5.2 Model validation

We now explore the validity of model no. 3080 in terms of its oceanographic consistency, the sources of uncertainty that affect its accuracy, and potential limitations of the model output. We find that model no. 3080 reproduces the major known features of the marine [Ba] distribution and makes testable predictions for regions that are yet to be sampled.

5.2.1 Visual inspection of model output

Visual inspection of model output is an important component of data analysis considering the limits of statistical tests (see, e.g., Anscombe, 1973). Models may produce statistically satisfactory fits to the testing data, but the oceanic realism of the output is also important to consider. Modeled [Ba] should display patterns consistent with related oceanographic properties and exhibit smooth vertical and spatial variations (Boyle and Edmond, 1975). Predicted [Ba] from model no. 3080 does indeed show smooth and systematic spatial and vertical variations that also resemble sparse observations (Figs. 4–8).

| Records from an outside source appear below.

(** X12. The [speed] property reads back what the poll stored.  After a
    poll that read the status and returned, where the status has under the
    field of the mode attribute a member of the mode enumeration of the
    class: while the device is on, [speed] is the name of that member, and
    on the MiOT humidifier the speed name that [MODE_MAPPING] gives for it
    ([None] for the member [Auto], which the mapping does not have); while
    the device is off, [speed] is [None]. *)
Theorem X12_speed_reads_back (K : Consts) (r : Run) (st : miio.Status)
    (field n : string) (v : PyVal) :
  _skip_update (self r) = false ->
  miio.status (_device (self r)) = Ret st ->
  (entity.async_update r).1 = Ret tt ->
  _available_attributes (self r) !! ATTR_MODE K = Some field ->
  (n, v) ∈ members (mode_enumeration (class_ (self r))) ->
  miio.fields st !! field
  = Some (member_of (mode_enumeration (class_ (self r))) (n, v)) ->
  entity.speed K (self (entity.async_update r).2)
  = Ret (if miio.is_on st then reported_speed K (class_ (self r)) n
         else VNone).
Proof.
  intros Hskip Hst Hret Hkey Hin Hfield.
  destruct (async_update_returned r st Hskip Hst Hret) as (values & Hp & ->).
  pose proof (projection_lookup st r values Hp (ATTR_MODE K)) as Hl.
  rewrite Hkey in Hl. destruct Hl as (raw & Hraw & Hv).
  rewrite Hfield in Hraw. injection Hraw as <-. simpl in Hv.
  destruct (miio.is_on st) eqn:Hon.
  - match goal with
    | |- entity.speed K ?e = _ => apply (speed_of_member K e n v)
    end; [done|done|]. simpl. unfold dict_update.
    by apply lookup_union_Some_l.
  - unfold entity.speed, XiaomiAirPurifier.speed, XiaomiAirPurifierMiot.speed,
      XiaomiAirHumidifier.speed, XiaomiAirHumidifierMiot.speed,
      XiaomiAirFresh.speed. simpl. by destruct (class_ (self r)).
Qed.

Lemma X12_witness :
  let silent := VEnum "miio.airfresh.OperationMode" "Silent" (VStr "silent") in
  let r := entity.start
             (with_device (device_ok (status_with true airfresh_properties silent))
                airfresh_example) in
  entity.speed ha_consts (self (entity.async_update r).2) = Ret (VStr "Silent").
Proof.
  intros silent r.
  refine (X12_speed_reads_back ha_consts r
            (status_with true airfresh_properties silent) "mode" "Silent"
            (VStr "silent") _ _ _ _ _ _).
  - reflexivity.
  - reflexivity.
  - vm_compute. reflexivity.
  - vm_compute. reflexivity.
  - vm_compute. apply elem_of_cons. right. apply elem_of_cons. by left.
  - vm_compute. reflexivity.
Defined.

Lemma enum_call_None (cls : EntityClass) :
  enum_call (mode_enumeration cls) VNone = Raise ValueError.
Proof. by destruct cls. Qed.

Lemma speed_of_None (K : Consts) (e : Entity) :
  _state e = Some true -> _state_attrs e !! ATTR_MODE K = Some VNone ->
  entity.speed K e = Raise ValueError.
Proof.
  intros Hon Hmode.
  unfold entity.speed, XiaomiAirPurifier.speed, XiaomiAirPurifierMiot.speed,
    XiaomiAirHumidifier.speed, XiaomiAirHumidifierMiot.speed,
    XiaomiAirFresh.speed.
  by destruct (class_ e); rewrite Hon, Hmode.
Qed.
(** * ipo_monitor.py: a shallow embedding and its verified properties

    The program fetches the IPO calendar of the day, keeps the records whose
    offer amount (price times number of shares) reaches USD 200 million, and
    mails a summary.  This file embeds [get_todays_ipos], [filter_large_ipos],
    [send_email] and [main] of [src/ipo_monitor.py].

    Modelling choices.
    - A JSON value decoded by Python is a [pyval]; a JSON object is a finite
      map from strings to values.
    - A Python [float] is an IEEE 754 binary64 number, here a [spec_float]
      with precision 53 and maximal exponent 1024; a Python [int] is a [Z].
    - A Python exception is a constructor of [exn]; code that may raise
      returns a [result].
    - Text is a [string] of 8-bit characters (code points below 256); the
      conversions [float(s)] and [int(s)] follow CPython's grammar on such
      text.  The limit on the number of digits that [int(s)] accepts (4300
      by default since Python 3.11) is not modelled.
    - What the program reads from outside (environment variables, clock,
      HTTP server, mail server) is a [world]; what it prints is a list of
      lines.  Building the MIME message, lines 90-94, is taken not to raise;
      connecting, logging in and sending may. *)

From Stdlib Require Import ZArith List Bool Ascii String Lia.
From Stdlib Require Import Floats.SpecFloat.
From stdpp Require Import base option list gmap strings pretty.

Set Warnings "-register-all".

Local Open Scope string_scope.
Local Open Scope Z_scope.

(** ** Exceptions and results *)

Inductive exn : Type :=
  | ValueError
  | TypeError
  | AttributeError
  | OverflowError
  | JSONDecodeError
  | RequestException.

Inductive result (A : Type) : Type :=
  | Ok (a : A)
  | Raise (e : exn).

Arguments Ok {A} a.
Arguments Raise {A} e.

(** [result] is a monad: [x ← r; k] runs [k] on the value of [r] and stops
    at the first exception, as Python does. *)
#[global] Instance result_ret : MRet result := fun _ a => Ok a.
#[global] Instance result_bind : MBind result := fun _ _ k r =>
  match r with
  | Ok a => k a
  | Raise e => Raise e
  end.
#[global] Instance result_fmap : FMap result := fun _ _ f r =>
  match r with
  | Ok a => Ok (f a)
  | Raise e => Raise e
  end.

(** ** Python values *)

Inductive pyval : Type :=
  | PNone
  | PBool (b : bool)
  | PInt (n : Z)
  | PFloat (f : spec_float)
  | PStr (s : string)
  | PList (l : list pyval)
  | PDict (d : gmap string pyval).

(** ** Python floats

    [float] arithmetic is binary64 arithmetic: every operation rounds to
    nearest, ties to even, and overflows to an infinity. *)

Module Float.

Definition prec : Z := 53.
Definition emax : Z := 1024.

Definition add : spec_float -> spec_float -> spec_float := SFadd prec emax.
Definition mul : spec_float -> spec_float -> spec_float := SFmul prec emax.
Definition div : spec_float -> spec_float -> spec_float := SFdiv prec emax.

(** The float nearest to an integer. *)
Definition of_Z (n : Z) : spec_float := binary_normalize prec emax n 0 false.

(** The least positive integer that rounds to an infinity: the midpoint
    between the largest finite double, [2^1024 - 2^971], and [2^1024]. *)
Definition overflow_bound : Z := 2 ^ 1024 - 2 ^ 970.
Lemma free_arena_inv fmt_p p file line st :
  arena_inv st ->
  arena_inv (m61_free fmt_p p file line st) /\
  m61_memory_buffer.size (default_buffer (m61_free fmt_p p file line st))
  = m61_memory_buffer.size (default_buffer st).
Proof.
  intros H.
  destruct (free_cases fmt_p p file line st)
    as [[_ E]|[(_ & _ & E)|(_ & _ & a & l1 & l2 & El & _ & _ & E)]];
    rewrite E; simpl.
  - auto.
  - split; [|reflexivity]. destruct H as [Hb Ht Hc Hs].
    constructor; assumption.
  - split; [|reflexivity]. destruct H as [Hb Ht Hc Hs].
    constructor; simpl; auto.
    rewrite El in Hs. apply (stacked_remove _ _ _ _ _ Hs).
Qed.

Lemma run_arena_inv fmt_p cs st :
  arena_inv st ->
  Forall (tame (m61_memory_buffer.size (default_buffer st))) cs ->
  arena_inv (snd (run fmt_p cs st)).
Proof.
  revert st. induction cs as [|c cs IH]; intros st H T; simpl; [exact H|].
  inversion T as [|c' cs' Tc Tcs]; subst.
  assert (S : arena_inv (snd (step fmt_p c st)) /\
              m61_memory_buffer.size
                (default_buffer (snd (step fmt_p c st)))
              = m61_memory_buffer.size (default_buffer st)).
  { destruct c as [sz f l|n sz f l|p f l].
    - destruct Tc as [T1 T2].
      destruct (malloc_arena_inv sz f l st H T1 T2) as (M1 & M2 & _).
      simpl. destruct (m61_malloc sz f l st). auto.
    - destruct (calloc_arena_inv n sz f l st H Tc) as (M1 & M2).
      simpl. destruct (m61_calloc n sz f l st). auto.
    - apply free_arena_inv. exact H. }
  destruct (step fmt_p c st) as [o st1]. cbn [fst snd] in S.
  destruct S as [S1 S2]. rewrite <- S2 in Tcs.
  specialize (IH st1 S1 Tcs).
  destruct (run fmt_p cs st1) as [os st2]. exact IH.
Qed.

Lemma initial_arena_inv base mem :
  0 < base -> base + arena_size <= 2 ^ 64 ->
  arena_inv (initial_state base mem).
Proof.
  intros H1 H2. constructor; simpl; auto.
  - unfold cursor_ok. simpl. unfold arena_size. simpl. lia.
  - lia.
Qed.

(** Where no request wraps the cursor, the active counters are the exact
    number of live records and the exact sum of their sizes. *)
Lemma active_counters_exact st :
  arena_inv st -> counters_inv st ->
  nactive (gstats st) = Z.of_nat (List.length (active_allocations st)) /\
  active_size (gstats st) = sum_sizes (active_allocations st).
Proof.
  intros [Hb Ht Hc Hs] [_ _ Hn Ha].
  pose proof (stacked_sum _ _ _ Hs) as B. unfold cursor_ok in Hc.
  rewrite Hn, Ha. split; apply wrap_small; unfold SIZE_MAX; lia.
Qed.

Lemma active_counters_exact_on_tame_runs fmt_p base mem cs :
  0 < base -> base + arena_size <= 2 ^ 64 ->
  Forall (tame arena_size) cs ->
  let r := run fmt_p cs (initial_state base mem) in
  nactive (gstats (snd r))
  = count_allocated (fst r) - count_released (fst r) /\
  active_size (gstats (snd r)) = sum_sizes (active_allocations (snd r)).
Proof.
  intros Hb Ht T. cbv zeta.
  pose proof (run_arena_inv fmt_p cs _ (initial_arena_inv base mem Hb Ht) T)
    as I.
  destruct (run_counters fmt_p cs _ (initial_counters base mem Hb))
    as [C L].
  destruct (active_counters_exact _ I C) as [E1 E2].
  simpl in L. split; [lia | exact E2].
Qed.

(** ** Which releases find a record *)

Lemma is_live_iff q st :
  is_live q st = true <->
  exists a, In a (active_allocations st) /\ allocation_info.ptr a = q.
Proof.
  unfold is_live. split.
  - destruct (find_erase q (active_allocations st)) as [[a rest]|] eqn:F;
      [intros _|discriminate].
    destruct (find_erase_some _ _ _ _ F) as (l1 & l2 & E & _ & Ep & _).
    exists a. split; [|exact Ep]. rewrite E. apply in_elt.
  - intros (a & Ha & Ep).
    destruct (find_erase q (active_allocations st)) as [[x rest]|] eqn:F;
      [reflexivity|].
    exfalso. revert Ha F.
    induction (active_allocations st) as [|y l IH]; simpl; [tauto|].
    intros [<-|Ha].
    + apply Z.eqb_eq in Ep. rewrite Ep. discriminate.
    + destruct (allocation_info.ptr y =? q); [discriminate|].
      destruct (find_erase q l) as [[z r]|]; [discriminate|].
      intros _. apply IH; [exact Ha | reflexivity].
Qed.

Lemma free_without_match fmt_p st p file line :
  p <> nullptr ->
  (forall a, In a (active_allocations st) -> allocation_info.ptr a <> p) ->
  m61_free fmt_p p file line st
  = set_stderr st (stderr st ++ [invalid_free_message fmt_p p file line]).
Proof.
  intros Hp Hn. unfold m61_free.
  destruct (Z.eqb_spec p nullptr) as [E|_]; [contradiction|].
  rewrite (find_erase_none _ _ Hn). reflexivity.
Qed.

Lemma stacked_after lo l1 a l2 hi b :
  stacked lo (l1 ++ a :: l2) hi -> In b l2 ->
  allocation_info.ptr a < allocation_info.ptr b.
Proof.
  revert lo. induction l1 as [|x l1 IH]; intros lo H Hb; simpl in H.
  - destruct H as (_ & H2 & H3).
    destruct (stacked_In _ _ _ _ H3 Hb) as (_ & B & _). lia.
  - destruct H as (_ & _ & H3). apply (IH _ H3 Hb).
Qed.

(** Under the arena invariant an address that was live and has been
    released is not live any more: a second release finds no record. *)
Lemma released_not_live fmt_p st p file line :
  arena_inv st -> p <> nullptr -> is_live p st = true ->
  is_live p (m61_free fmt_p p file line st) = false.
Proof.
  intros [_ _ _ Hs] Hp L.
  destruct (free_cases fmt_p p file line st)
    as [[E _]|[(_ & L' & _)|(_ & _ & a & l1 & l2 & El & Ea & Hn & E)]];
    [contradiction | congruence |].
  rewrite E. unfold is_live. simpl.
  rewrite find_erase_none; [reflexivity|].
  intros b Hb. apply in_app_or in Hb. destruct Hb as [Hb|Hb].
  - apply Hn. exact Hb.
  - rewrite El in Hs. pose proof (stacked_after _ _ _ _ _ _ Hs Hb). lia.
Qed.

(** X19. [m61_free] finds a record only for an address that is the [ptr]
    of a live record.  In a state that satisfies the arena invariant, an
    address strictly inside the bytes of a live record is the [ptr] of no
    live record, so releasing it writes the diagnostic and leaves the
    registry, the statistics, the arena and the memory as they are. *)
Theorem free_interior_pointer_invalid (fmt_p : Z -> string) (st : state)
    (r : allocation_info.t) (k : Z) (file : option string) (line : Z) :
  arena_inv st ->
  In r (active_allocations st) ->
  0 < k < allocation_info.size r ->
  let p := allocation_info.ptr r + k in
  let st' := m61_free fmt_p p file line st in
  (forall q, is_live q st = true <->
             exists a, In a (active_allocations st) /\
                       allocation_info.ptr a = q) /\
  is_live p st = false /\
  active_allocations st' = active_allocations st /\
  gstats st' = gstats st /\
  default_buffer st' = default_buffer st /\
  memory st' = memory st /\
  stdout st' = stdout st /\
  stderr st' = stderr st ++ [invalid_free_message fmt_p p file line].
Proof.
  intros I Hr Hk. cbv zeta.
  assert (Hn : forall a, In a (active_allocations st) ->
                 allocation_info.ptr a <> allocation_info.ptr r + k).
  { intros a Ha. destruct I as [_ _ _ Hs].
    apply (stacked_interior _ _ _ r a k Hs Hr Ha Hk). }
  assert (Hp : allocation_info.ptr r + k <> nullptr).
  { destruct I as [Hb _ _ Hs].
    destruct (stacked_In _ _ _ _ Hs Hr) as (_ & B & _).
    unfold nullptr. lia. }
  split; [intros q; apply is_live_iff|].
  split.
  - destruct (is_live (allocation_info.ptr r + k) st) eqn:L;
      [|reflexivity].
    apply is_live_iff in L. destruct L as (a & Ha & Ea).
    exfalso. apply (Hn a Ha Ea).
  - rewrite (free_without_match fmt_p st _ file line Hp Hn).
    simpl. repeat split; reflexivity.
Qed.

Lemma free_interior_pointer_invalid_witness :
  active_allocations one_live
  = [allocation_info.mk example_base 10 (Some "test.cc"%string) 18] /\
  is_live (example_base + 3) one_live = false /\
  active_allocations
    (m61_free glibc_p (example_base + 3) (Some "test.cc"%string) 21 one_live)
  = active_allocations one_live /\
  stderr
    (m61_free glibc_p (example_base + 3) (Some "test.cc"%string) 21 one_live)
  = [("Invalid free or double free at test.cc:21 for pointer 0x7f3a00000003"
        ++ nl)%string].
Proof.
  assert (I : arena_inv one_live).
  { constructor; vm_compute; intuition discriminate. }
  assert (Hr : In (allocation_info.mk example_base 10
                     (Some "test.cc"%string) 18)
                  (active_allocations one_live))
    by (left; reflexivity).
  assert (Hk : 0 < 3 < allocation_info.size
                         (allocation_info.mk example_base 10
                            (Some "test.cc"%string) 18))
    by (simpl; lia).
  destruct (free_interior_pointer_invalid glibc_p one_live _ 3
              (Some "test.cc"%string) 21 I Hr Hk)
    as (_ & L & Ea & _ & _ & _ & _ & Ee).
  cbn [allocation_info.ptr] in L, Ea, Ee.
  split; [reflexivity|]. split; [exact L|]. split; [exact Ea|].
  rewrite Ee. reflexivity.
Defined.

(** ** Requests that fit, requests that do not, and requests that wrap *)

(** A request that does not fit and whose sum with the cursor is
    representable is refused, and only the failure statistics change. *)
Lemma malloc_exhausted_atomic sz file line st :
  0 <= pos (default_buffer st) ->
  0 <= sz ->
  pos (default_buffer st) + sz <= SIZE_MAX ->
  m61_memory_buffer.size (default_buffer st) < pos (default_buffer st) + sz ->
  m61_malloc sz file line st
  = (nullptr, set_gstats st (with_failure (gstats st) sz)).
Proof.
  intros Hp Hs Hr Hx. apply malloc_reject.
  rewrite wrap_small by lia. apply orb_true_iff. right.
  apply Z.gtb_lt. exact Hx.
Qed.
(** X16.  When the citation response is JSON whose first entry is labelled
    BibTeX and the tab for the URL of that entry does not open, the rejection
    is caught like a parse failure: the worker goes on with the anchor scan,
    and then with the citation page. *)
Theorem failed_link_tab_is_caught
        (w : world) (paperId citeText : jsstring)
        (citeData entry : json) (others : list json) (url : jsval) :
  on_fetch w [] (Deep.citeUrl paperId) = Response true (Some citeText) ->
  JSON_parse citeText = Some citeData ->
  get_prop (js "i") (Some citeData) = Some (Some (JArr (entry :: others))) ->
  get_prop (js "l") (Some entry) = Some (Some (JStr (js "BibTeX"))) ->
  get_prop (js "u") (Some entry) = Some url ->
  on_tabs w [EvFetch (Deep.citeUrl paperId)] url = false ->
  run w [] (Deep.getBibTexFromPaperId paperId)
  = match regex_match Deep.anchor_pattern citeText with
    | Some href =>
        opening w [EvFetch (Deep.citeUrl paperId); EvTab url]
                (Some (JStr href)) Deep.success_title Deep.success_message
    | None =>
        opening w [EvFetch (Deep.citeUrl paperId); EvTab url]
                (Some (JStr (Deep.citeUrl paperId)))
                (js "SelectCite") Deep.cite_page_message
    end.
Proof.
  intros Hfetch Hparse Hi Hl Hu Htab.
  destruct (first_entry_condition _ Hi Hl Hu) as [Hfirst Hurl].
  rewrite (run_getBibTex w paperId Hfetch).
  rewrite run_bind. unfold Deep.open_bibtex_link.
  rewrite run_try_catch, run_bind, run_lift, Hparse.
  rewrite run_bind, run_lift, Hfirst.
  rewrite run_bind, run_lift, Hurl.
  rewrite run_bind, run_tabs_create, Htab. cbn [fst snd app].
  destruct (regex_match Deep.anchor_pattern citeText) as [href|].
  - rewrite (run_open_and_notify w _ _ _ _ true). unfold opening.
    destruct (on_tabs w _ (Some (JStr href))); reflexivity.
  - cbn [run]. apply run_cite_page.
Qed.

Lemma failed_link_tab_is_caught_witness :
  run (World (fun _ _ => Response true (Some Samples.bibtex_first))
             (fun past _ => match past with [_] => false | _ => true end))
      [] (Deep.getBibTexFromPaperId (js "ABC"))
  = ([EvFetch (Deep.citeUrl (js "ABC"));
      EvTab (Some (JStr (js "http://b")));
      EvTab (Some (JStr (Deep.citeUrl (js "ABC"))));
      EvNotify (js "SelectCite") Deep.cite_page_message],
     Fulfilled tt).
Proof.
  eapply (@failed_link_tab_is_caught
            (World (fun _ _ => Response true (Some Samples.bibtex_first))
                   (fun past _ => match past with [_] => false | _ => true end))
            (js "ABC") Samples.bibtex_first).
  - reflexivity.
  - vm_compute. reflexivity.
  - vm_compute. reflexivity.
  - vm_compute. reflexivity.
  - vm_compute. reflexivity.
  - reflexivity.
Defined.

(** *** The variant that only opens the search page *)



(** X18.  The keyword quoted in the notification of that variant is cut to
    at most fifty code units followed by three dots: it never exceeds 53
    code units, it begins like the keyword, and a keyword of at most fifty
    code units is quoted whole. *)
Theorem quoted_keyword_is_bounded (cleanKeyword : jsstring) :
  (List.length (Simple.shortened cleanKeyword) <= 53)%nat
  /\ firstn 50 (Simple.shortened cleanKeyword) = firstn 50 cleanKeyword
  /\ ((List.length cleanKeyword <= 50)%nat ->
      Simple.shortened cleanKeyword = cleanKeyword).
Proof.
  unfold Simple.shortened.
  destruct (Nat.ltb_spec 50 (List.length cleanKeyword)) as [H|H].
  - split; [|split].
    + rewrite length_app, firstn_length_le by lia. cbn. lia.
    + rewrite firstn_app, firstn_firstn, firstn_length_le by lia.
      cbn [Nat.min Nat.sub firstn]. apply app_nil_r.
    + lia.
  - split; [lia|]. split; reflexivity.
Qed.

Lemma quoted_keyword_is_bounded_witness :
  Simple.shortened (js "Attention Is All You Need")
  = js "Attention Is All You Need".
Proof.
  apply (proj2 (proj2 (quoted_keyword_is_bounded
                         (js "Attention Is All You Need")))).
  vm_compute. lia.
Defined.

(** *** The encoded keyword in the URL *)

Lemma hex_digit_safe d : d < 16 -> url_safe (hex_digit d) = true.
Proof.
  intros H. unfold url_safe, uri_unescaped, hex_digit.
  destruct (N.ltb_spec d 10).
  - replace ((48 <=? 48 + d) && (48 + d <=? 57)) with true; [now rewrite ?orb_true_r|].
    symmetry. apply andb_true_iff. split; apply N.leb_le; lia.
  - replace ((65 <=? 55 + d) && (55 + d <=? 90)) with true; [reflexivity|].
    symmetry. apply andb_true_iff. split; apply N.leb_le; lia.
Qed.

Lemma escape_all_safe bs rest :
  Forall (fun b => b < 256) bs ->
  forallb url_safe rest = true ->
  forallb url_safe (escape_all bs ++ rest) = true.
Proof.
  intros Hbs Hr. induction Hbs as [|b bs Hb _ IH]; [exact Hr|].
  cbn [escape_all flat_map escape app forallb]. fold (escape_all bs).
  rewrite IH, !hex_digit_safe by nlia. reflexivity.
Qed.

Lemma encode_safe_bounded n :
  forall s encoded,
    (List.length s <= n)%nat ->
    code_units s ->
    encodeURIComponent s = Some encoded ->
    forallb url_safe encoded = true.
Proof.
  induction n as [|n IH]; intros s encoded Hlen Hs Henc.
  - destruct s; [|cbn in Hlen; lia]. cbn in Henc. injection Henc as <-.
    reflexivity.
  - destruct s as [|c t]; [cbn in Henc; injection Henc as <-; reflexivity|].
    cbn [encodeURIComponent] in Henc. cbn [List.length] in Hlen.
    inversion Hs as [|c' t' Hc Ht]; subst.
    destruct (uri_unescaped c) eqn:Hu.
    + destruct (encodeURIComponent t) as [e|] eqn:Et; [|discriminate].
      injection Henc as <-. cbn [forallb]. unfold url_safe at 1.
      rewrite Hu. apply (IH t e ltac:(lia) Ht Et).
    + destruct (is_lead c) eqn:Hl.
      * destruct t as [|d t']; [discriminate|].
        destruct (is_trail d) eqn:Hd; [|discriminate].
        destruct (encodeURIComponent t') as [e|] eqn:Et; [|discriminate].
        injection Henc as <-. inversion Ht as [|d' t'' Hdc Ht']; subst.
        cbn [List.length] in Hlen.
        apply escape_all_safe;
          [apply utf8_octets, (@pair_scalar c d Hl Hd)
          |apply (IH t' e ltac:(lia) Ht' Et)].
      * destruct (is_trail c) eqn:Htr; [discriminate|].
        destruct (encodeURIComponent t) as [e|] eqn:Et; [|discriminate].
        injection Henc as <-.
        apply escape_all_safe;
          [apply utf8_octets, (@unit_scalar c Hc Hl Htr)
          |apply (IH t e ltac:(lia) Ht Et)].
Qed.

Lemma clean_units keyword :
  code_units keyword -> code_units (Deep.cleanKeyword keyword).
Proof.
  intros H. apply replace_runs_units; [repeat constructor|apply trim_units, H].
Qed.
(** * Order aggregation and container packing (OOP/order.py)

    A shallow embedding of the classes [OrderItem], [Order], [Container],
    [OrderAggregator] and [ContainerAggregator] of [OOP/order.py], and the
    properties of [aggregate_order], [remove_items] and
    [prepare_containers]; then the classes [Card] and [Hand] of
    [OOP/poker.py] and [Animal] and [Zoo] of [OOP/zoo.py], with the
    properties of the hand types and of the zoo roster.

    Python's [int] is unbounded and signed: it is [Z].  A [str] is a
    [string]; a field that may hold [None] is an [option].  Every class is a
    module, so that the attributes keep the names they have in the source.
    A method of a class with mutable state takes the instance and returns
    the instance after the call together with what the call produced. *)

From Stdlib Require Import ZArith List String Bool Permutation Lia.
From Stdlib Require Import Sorted.
Import ListNotations.
Open Scope Z_scope.

(** ** Builtins *)

(** [sum(iterable)]: starts from 0 and adds the elements from left to
    right. *)
Definition sum (l : list Z) : Z := fold_left Z.add l 0.

(** The exceptions the modelled code can raise. *)
Inductive exn : Type :=
| ValueError.

(** What a call produces: a returned value, or a raised exception. *)
Inductive outcome (A : Type) : Type :=
| Return (a : A)
| Raise (e : exn).

Arguments Return {A} a.
Arguments Raise {A} e.

(** [destination == destination] on values that are a [str] or [None]. *)
Definition destination_eqb (a b : option string) : bool :=
  match a, b with
  | Some x, Some y => String.eqb x y
  | None, None => true
  | _, _ => false
  end.

(** ** class OrderItem *)

Module OrderItem.

Record t : Type := mk {
  customer : string;
  name : string;
  quantity : Z;
  one_item_volume : Z
}.

Definition total_volume (self : t) : Z :=
  quantity self * one_item_volume self.

(** The [__eq__] a dataclass generates: the tuples of fields are compared. *)
Definition eqb (a b : t) : bool :=
  String.eqb (customer a) (customer b)
  && String.eqb (name a) (name b)
  && (quantity a =? quantity b)
  && (one_item_volume a =? one_item_volume b).

Definition eq_dec (a b : t) : {a = b} + {a <> b}.
Proof.
  decide equality; solve [apply Z.eq_dec | apply string_dec].
Defined.

End OrderItem.

(** ** class Order *)

Module Order.

Record t : Type := mk {
  order_items : list OrderItem.t;
  destination : option string
}.

Definition total_quantity (self : t) : Z :=
  sum (map OrderItem.quantity (order_items self)).

Definition total_volume (self : t) : Z :=
  sum (map OrderItem.total_volume (order_items self)).

End Order.

(** ** class Container *)

Module Container.

Record t : Type := mk {
  volume : Z;
  orders : list Order.t
}.

Definition volume_left (self : t) : Z :=
  volume self - sum (map Order.total_volume (orders self)).

(** [container.orders.append(order)] *)
Definition append (self : t) (order : Order.t) : t :=
  mk (volume self) (orders self ++ [order]).

End Container.

(** ** class OrderAggregator *)

(** [list.remove(x)]: deletes the first element equal to [x]; [None] stands
    for the [ValueError] raised when there is none. *)
Fixpoint list_remove (x : OrderItem.t) (l : list OrderItem.t)
  : option (list OrderItem.t) :=
  match l with
  | [] => None
  | y :: l' =>
      if OrderItem.eqb y x then Some l'
      else option_map (cons y) (list_remove x l')
  end.

Module OrderAggregator.

Record t : Type := mk {
  order_items : list OrderItem.t
}.

Definition init : t := mk [].

Definition add_item (item : OrderItem.t) (self : t) : t * outcome unit :=
  (mk (order_items self ++ [item]), Return tt).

Model no. 3080 also shows systematic increases in [Ba] close to land, especially near the mouths of major rivers (Fig. 4). This is reassuring given that elevated sea surface [Ba] close to rivers is both widely reported and one of the major proxy applications of Ba: reconstructing spatiotemporal patterns of terrestrial runoff by measuring the Ba:Ca ratio of carbonates (e.g., Sinclair and McCulloch, 2004; LaVigne et al., 2016). For example, model no. 3080 correctly identifies elevated [Ba] near the Ganges–Brahmaputra (Singh et al., 2013), Río de la Plata (GEOTRACES IDP Group, 2021), and Yangtze outflows (Cao et al., 2021). Model no. 3080 also predicts elevated sea surface [Ba] in the Gulf of Guinea where several rivers discharge, including the Niger River; in the eastern tropical Atlantic associated with the Congo River (Edmond et al., 1978; Zhang et al., 2023); and in the Gulf of St. Lawrence (St. Lawrence River; see Supplement for additional details and figures). Except for the Congo River, these predictions of elevated nearshore [Ba] await corroboration. Interestingly, model no. 3080 does not predict elevated [Ba] at all major river mouths; neither the Mississippi River nor the Amazon River is associated with significant increases in sea surface [Ba] (see Supplement). The reasons for the lack of elevated [Ba] near the outflow of these two rivers is less clear. It is possible that the model is simply inaccurate in these regions, though we have no particular reason to believe that this is the case. Alternatively, it may reflect seasonal variations in Ba release that are not captured by our mean annual model (e.g., Joung and Shiller, 2014). It could also indicate that these particular rivers are not major net sources of Ba to the surface ocean, which might be the case if dissolved Ba is being retained in the catchment (e.g., Charbonnier et al., 2020) or estuary (e.g., Coffey et al., 1997).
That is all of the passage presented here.